• [Information supplied]:
--------------------------------
(* ===== verification/Runs.v ===== *)
(** * Runs of the operations

    The refinements of the components, read on runs of one connection: with any environment, and
    with a quiet one. *)

From S2P Require Import Prelude GoInt GoStrings Sha256 Json Schema Prog Sql Wp Events Ledger WellFormed Preserve Money Recharge Gift GiftSpec Invariants InternalEvents ReadModels Settlement Reconcile System.

Lemma idle_view (t : Tables) d : (view t <$> tx d) = None → idle d.
Proof. unfold idle. by destruct (tx d). Qed.

Section runs.
Context `{MySQLLaws} `{Unicode} `{ErrorText}.

Lemma SendGift_run F (env : Env) d req :
  (F = false → quiet env) → idle d → wf (tables d) (counters d) → gift_typed req →
  let r := run (SendGift req) d in
  idle r.2 ∧ ∃ ts1 ts2 ts3 ts4,
    settles F (Err ErrConn) (tables d) (counters d)
      (gift_atomic (tables d) (counters d) req ts1 ts2 ts3 ts4) r.1 (tables r.2) (counters r.2).
Proof.
  intros Hq Hi Hwf Hty.
  destruct (wp_run F env _ _ d Hq Hi (SendGift_refines F _ _ req Hwf Hty)) as [Hv Hs].
  split; [by eapply idle_view|done].
Qed.

Lemma SendGift_wf (env : Env) d req :
  idle d → wf (tables d) (counters d) → gift_typed req →
  let r := run (SendGift req) d in idle r.2 ∧ wf (tables r.2) (counters r.2).
Proof.
  intros Hi Hwf Hty.
  destruct (SendGift_run true env d req ltac:(done) Hi Hwf Hty) as (Hi' & ts1 & ts2 & ts3 & ts4 & Hs).
  split; [done|]. eapply wf_settles; [done|by apply gift_atomic_wf|done].
Qed.

Lemma Recharge_run F (env : Env) d req :
  (F = false → quiet env) → idle d → wf (tables d) (counters d) → recharge_typed req →
  let r := run (Recharge req) d in
  idle r.2 ∧ ∃ ts1 ts2 ts3,
    settles F (Err ErrConn) (tables d) (counters d)
      (recharge_atomic (tables d) (counters d) req ts1 ts2 ts3) r.1 (tables r.2) (counters r.2).
Proof.
  intros Hq Hi Hwf Hty.
  destruct (wp_run F env _ _ d Hq Hi (Recharge_refines F _ _ req Hwf Hty)) as [Hv Hs].
  split; [by eapply idle_view|done].
Qed.

Lemma Recharge_wf (env : Env) d req :
  idle d → wf (tables d) (counters d) → recharge_typed req →
  let r := run (Recharge req) d in idle r.2 ∧ wf (tables r.2) (counters r.2).
Proof.
  intros Hi Hwf Hty.
  destruct (Recharge_run true env d req ltac:(done) Hi Hwf Hty) as (Hi' & ts1 & ts2 & ts3 & Hs).
  split; [done|]. eapply wf_settles; [done|by apply recharge_atomic_wf|done].
Qed.

Lemma Close_run F (env : Env) d sid :
  (F = false → quiet env) → idle d → is_uint64 sid →
  let r := run (CloseLiveSession sid) d in
  idle r.2 ∧ ∃ ts0 ts1 ts2,
    settles F (Some (errInternal ErrConn)) (tables d) (counters d)
      (close_atomic (tables d) (counters d) sid ts0 ts1 ts2) r.1 (tables r.2) (counters r.2).
Proof.
  intros Hq Hi Hid.
  destruct (wp_run F env _ _ d Hq Hi (CloseLiveSession_refines F _ _ sid Hid)) as [Hv Hs].
  split; [by eapply idle_view|done].
Qed.

Lemma Settle_run F (env : Env) d sid :
  (F = false → quiet env) → idle d →
  let r := run (GenerateSettlement sid) d in
  idle r.2 ∧ ∃ ts1 ts2,
    settles F (RErr ErrConn) (tables d) (counters d)
      (settle_atomic (tables d) (counters d) sid ts1 ts2) r.1 (tables r.2) (counters r.2).
Proof.
  intros Hq Hi.
  destruct (wp_run F env _ _ d Hq Hi (GenerateSettlement_refines F _ _ sid)) as [Hv Hs].
  split; [by eapply idle_view|done].
Qed.
End runs.

(** In a quiet environment an operation has exactly its effect. *)
Lemma settles_quiet {A} (failed : A) t c a x t' c' :
  settles false failed t c a x t' c' → x = a.1.1 ∧ t' = a.1.2 ∧ counters_le a.2 c'.
Proof. by intros [?|(? & _)]. Qed.

(** ** What a request leaves behind *)

Section stored.
Context `{MySQLLaws} `{Unicode}.

(** Once an order is stored, a later request with its key is answered from it. *)
Lemma gift_atomic_stored t c req o ts1 ts2 ts3 ts4 :
  gift_invalid req = None → stored_order t req = Some o →
  gift_atomic t c req ts1 ts2 ts3 ts4
  = (if bytesEqual (go_BodyHash o) (gift_hash req) then stored_response o
     else App errPayloadMismatch, t, c).
Proof. intros Hval Ho. unfold gift_atomic. by rewrite Hval, Ho. Qed.

Lemma stored_order_added t t' req o :
  stored_order t req = None → gift_orders t' = gift_orders t ++ [o] →
  go_ViewerID o = gq_ViewerID req → go_RequestID o = gq_RequestID req →
  stored_order t' req = Some o.
Proof.
  unfold stored_order. intros Hnew Ht Hv Hr. rewrite Ht, find_app, Hnew. simpl.
  unfold same_gift_order. by rewrite Hv, Hr, Z.eqb_refl, coll_eq_refl.
Qed.

(** The order an accepted or rejected request stored. *)
Lemma accept_stored t c req ch ts1 ts2 ts3 ts4 :
  stored_order t req = None →
  stored_order (accept_commit t c req ch ts1 ts2 ts3 ts4) req = Some (gift_order_row c req ch ts2).
Proof. intros Hnew. by eapply stored_order_added. Qed.

Lemma reject_stored t c req code status base ts1 ts2 :
  stored_order t req = None → gift_decide t req = DReject code status base →
  stored_order (reject_commit c req code base ts1 ts2) req
  = Some (with_order_id (rejected_order req code (gift_hash req) ts1) (next_gift_order_id c)).
Proof.
  intros Hnew Hd. eapply stored_order_added; [exact Hnew|..]; [|done|done].
  by apply gift_decide_reject in Hd as [->|[-> _]].
Qed.

(** The codes and statuses of the policy. *)
Lemma gift_decide_codes t req code status base :
  gift_decide t req = DReject code status base →
  In (code, status)
    [("LIVE_SESSION_NOT_FOUND", 404); ("LIVE_SESSION_CLOSED", 409); ("GIFT_NOT_FOUND", 404);
     ("CREATOR_NOT_ELIGIBLE", 403); ("MATCH_CLOSED", 409); ("INSUFFICIENT_BALANCE", 409)].
Proof.
  unfold gift_decide, charge_decision. intros Hd.
  repeat (case_match; simplify_eq; simpl; auto 10).
Qed.
End stored.

(** ** What the outcome says of the effect *)

Section effects.
Context `{MySQLLaws} `{Unicode}.

(** No money moved between two databases. *)
Definition same_money (t t' : Tables) : Prop :=
  wallet_transactions t' = wallet_transactions t ∧ wallet_entries t' = wallet_entries t
  ∧ recharge_requests t' = recharge_requests t ∧ ∀ u, balance_of t' u = balance_of t u.

Lemma same_money_refl t : same_money t t.
Proof. done. Qed.

Lemma create_wallet_same_money u t : same_money t (create_wallet u t).
Proof.
  split_and!; try done. intros v. unfold balance_of, create_wallet. simpl.
  destruct (wallet_accounts t !! u) eqn:E; [done|].
  destruct (decide (v = u)) as [->|Hne]; [by rewrite lookup_insert_eq, E|by rewrite lookup_insert_ne].
Qed.

Lemma reject_same_money t c req code status base ts1 ts2 :
  gift_decide t req = DReject code status base →
  same_money t (reject_commit c req code base ts1 ts2).
Proof.
  intros Hd. apply gift_decide_reject in Hd as [->|[-> _]]; [done|].
  apply (create_wallet_same_money (gq_ViewerID req)).
Qed.

(** The cases of a gift, by their outcome. *)
Lemma gift_atomic_created t c req ts1 ts2 ts3 ts4 resp :
  (gift_atomic t c req ts1 ts2 ts3 ts4).1.1 = Ok resp → gs_Idempotency resp = "created" →
  gift_invalid req = None ∧ stored_order t req = None ∧ accept_error t c req = None
  ∧ ∃ ch, gift_decide t req = DAccept ch ∧ resp = gift_created c ch
          ∧ gift_atomic t c req ts1 ts2 ts3 ts4
            = (Ok resp, accept_commit t c req ch ts1 ts2 ts3 ts4,
               bump_event_id (bump_event_id (bump_gift_order_id (bump_tx_id c)))).
Proof.
  unfold gift_atomic. intros Hout Hcr. destruct (gift_invalid req); [done|].
  destruct (stored_order t req) as [o|].
  { simpl in Hout. destruct (bytesEqual _ _); [|done]. unfold stored_response in Hout.
    by destruct (go_Status o); simplify_eq/=. }
  destruct (gift_decide t req); [done|by destruct (reject_error c req)|].
  destruct (accept_error t c req); [done|]. simpl in Hout. simplify_eq. eauto 10.
Qed.

Lemma gift_atomic_app t c req ts1 ts2 ts3 ts4 e :
  (gift_atomic t c req ts1 ts2 ts3 ts4).1.1 = App e →
  same_money t (gift_atomic t c req ts1 ts2 ts3 ts4).1.2.
Proof.
  unfold gift_atomic. intros Hout. destruct (gift_invalid req); [done|].
  destruct (stored_order t req); [done|]. destruct (gift_decide t req) eqn:Hd; [done|..].
  - destruct (reject_error c req); [done|]. by eapply reject_same_money.
  - by destruct (accept_error t c req).
Qed.

Lemma gift_atomic_err t c req ts1 ts2 ts3 ts4 e :
  (gift_atomic t c req ts1 ts2 ts3 ts4).1.1 = Err e →
  (gift_atomic t c req ts1 ts2 ts3 ts4).1.2 = t.
Proof.
  unfold gift_atomic. intros Hout. destruct (gift_invalid req); [done|].
  destruct (stored_order t req); [done|]. destruct (gift_decide t req); [done|..].
  - by destruct (reject_error c req).
  - by destruct (accept_error t c req).
Qed.

(** Either nothing was stored, or the request now has an order and running it again is a replay. *)
Lemma gift_atomic_once t c req ts1 ts2 ts3 ts4 c' ts1' ts2' ts3' ts4' :
  let t1 := (gift_atomic t c req ts1 ts2 ts3 ts4).1.2 in
  t1 = t ∨ (gift_atomic t1 c' req ts1' ts2' ts3' ts4').1.2 = t1.
Proof.
  cbv zeta. unfold gift_atomic at 1 3 4. destruct (gift_invalid req) eqn:Hval; [by left|].
  destruct (stored_order t req) eqn:Hnew; [by left|].
  destruct (gift_decide t req) eqn:Hd; [by left|..].
  - destruct (reject_error c req); [by left|]. right. simpl.
    erewrite gift_atomic_stored; [done|done|by eapply reject_stored].
  - destruct (accept_error t c req); [by left|]. right. simpl.
    erewrite gift_atomic_stored; [done|done|by apply accept_stored].
Qed.

(** The same answer, given again. *)
Definition replayed (resp : GiftResponse) : GiftResponse :=
  {| gs_GiftOrderID := gs_GiftOrderID resp; gs_Accepted := true;
     gs_ChargedCoins := gs_ChargedCoins resp; gs_MatchPointsAdded := gs_MatchPointsAdded resp;
     gs_DiamondReward := gs_DiamondReward resp; gs_NewBalance := gs_NewBalance resp;
     gs_Idempotency := "replayed" |}.

(** A successful answer, created or replayed, is kept in an order under its request. *)
Lemma gift_atomic_kept t c req ts1 ts2 ts3 ts4 resp :
  wf t c → (gift_atomic t c req ts1 ts2 ts3 ts4).1.1 = Ok resp →
  gift_invalid req = None ∧ ∃ o, stored_order (gift_atomic t c req ts1 ts2 ts3 ts4).1.2 req = Some o
    ∧ go_BodyHash o = gift_hash req ∧ stored_response o = Ok (replayed resp).
Proof.
  intros Hwf. unfold gift_atomic. destruct (gift_invalid req) eqn:Hval; [done|].
  destruct (stored_order t req) as [o|] eqn:Hnew.
  - simpl. destruct (bytesEqual _ _) eqn:Hb; [|done]. intros Ho. split; [done|]. exists o.
    split; [done|]. split; [by apply bytesEqual_spec|].
    unfold stored_response in *. by destruct (go_Status o); simplify_eq/=.
  - destruct (gift_decide t req) as [| |ch] eqn:Hd; [done|by destruct (reject_error c req)|].
    destruct (accept_error t c req); [done|]. intros [= <-]. split; [done|].
    eexists. split; [by apply accept_stored|]. split; [done|].
    destruct (acceptable_charge _ _ _ _ Hwf Hval Hd) as (_ & _ & _ & Hc & Hm & Hdi).
    unfold stored_response, replayed. simpl. by rewrite Hc, Hm, Hdi.
Qed.

(** A refusal has a status of the 4xx range. *)
Lemma gift_atomic_refusal t c req ts1 ts2 ts3 ts4 e :
  (gift_atomic t c req ts1 ts2 ts3 ts4).1.1 = App e → 400 ≤ HTTPStatus e < 500.
Proof.
  unfold gift_atomic. destruct (gift_invalid req) as [e'|] eqn:Hval.
  { intros [= <-]. unfold gift_invalid in Hval. repeat (case_match; simplify_eq); done. }
  destruct (stored_order t req) as [o|].
  { simpl. destruct (bytesEqual _ _); [|by intros [= <-]]. unfold stored_response.
    destruct (go_Status o); [done|]. intros [= <-]. unfold mapRejectCodeToAppError.
    repeat case_match; done. }
  destruct (gift_decide t req) as [|code status base|ch] eqn:Hd; [done| |by destruct (accept_error t c req)].
  destruct (reject_error c req); [done|]. intros [= <-]. simpl. apply gift_decide_codes in Hd.
  repeat destruct Hd as [[= <- <-]|Hd]; done.
Qed.

(** An order is found again in every later database. *)
Lemma stored_order_later t t' c' req o :
  wf t' c' → (∀ o, In o (gift_orders t) → In o (gift_orders t')) →
  stored_order t req = Some o → stored_order t' req = Some o.
Proof.
  intros Hwf Hkept Ho. apply List.find_some in Ho as [Hin Hsame].
  destruct (stored_order t' req) as [o'|] eqn:Ho'.
  - apply List.find_some in Ho' as [Hin' Hsame']. f_equal.
    apply (unique_key_inj gift_order_key (gift_orders t')); [apply (wf_order_uq _ _ Hwf)|done|auto|].
    unfold same_gift_order, coll_eq, gift_order_key in *. bool_to_prop. congruence.
  - by rewrite (List.find_none _ _ Ho' o (Hkept o Hin)) in Hsame.
Qed.
End effects.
--------------------------------
• [What the exercise asks]: Out of the listing above, reproduce exactly the lines from the one with "Lemma Close_run F" up to and including the one with "settles F (Some".

• [Result of the task]:
Lemma Close_run F (env : Env) d sid :
  (F = false → quiet env) → idle d → is_uint64 sid →
  let r := run (CloseLiveSession sid) d in
  idle r.2 ∧ ∃ ts0 ts1 ts2,
    settles F (Some (errInternal ErrConn)) (tables d) (counters d)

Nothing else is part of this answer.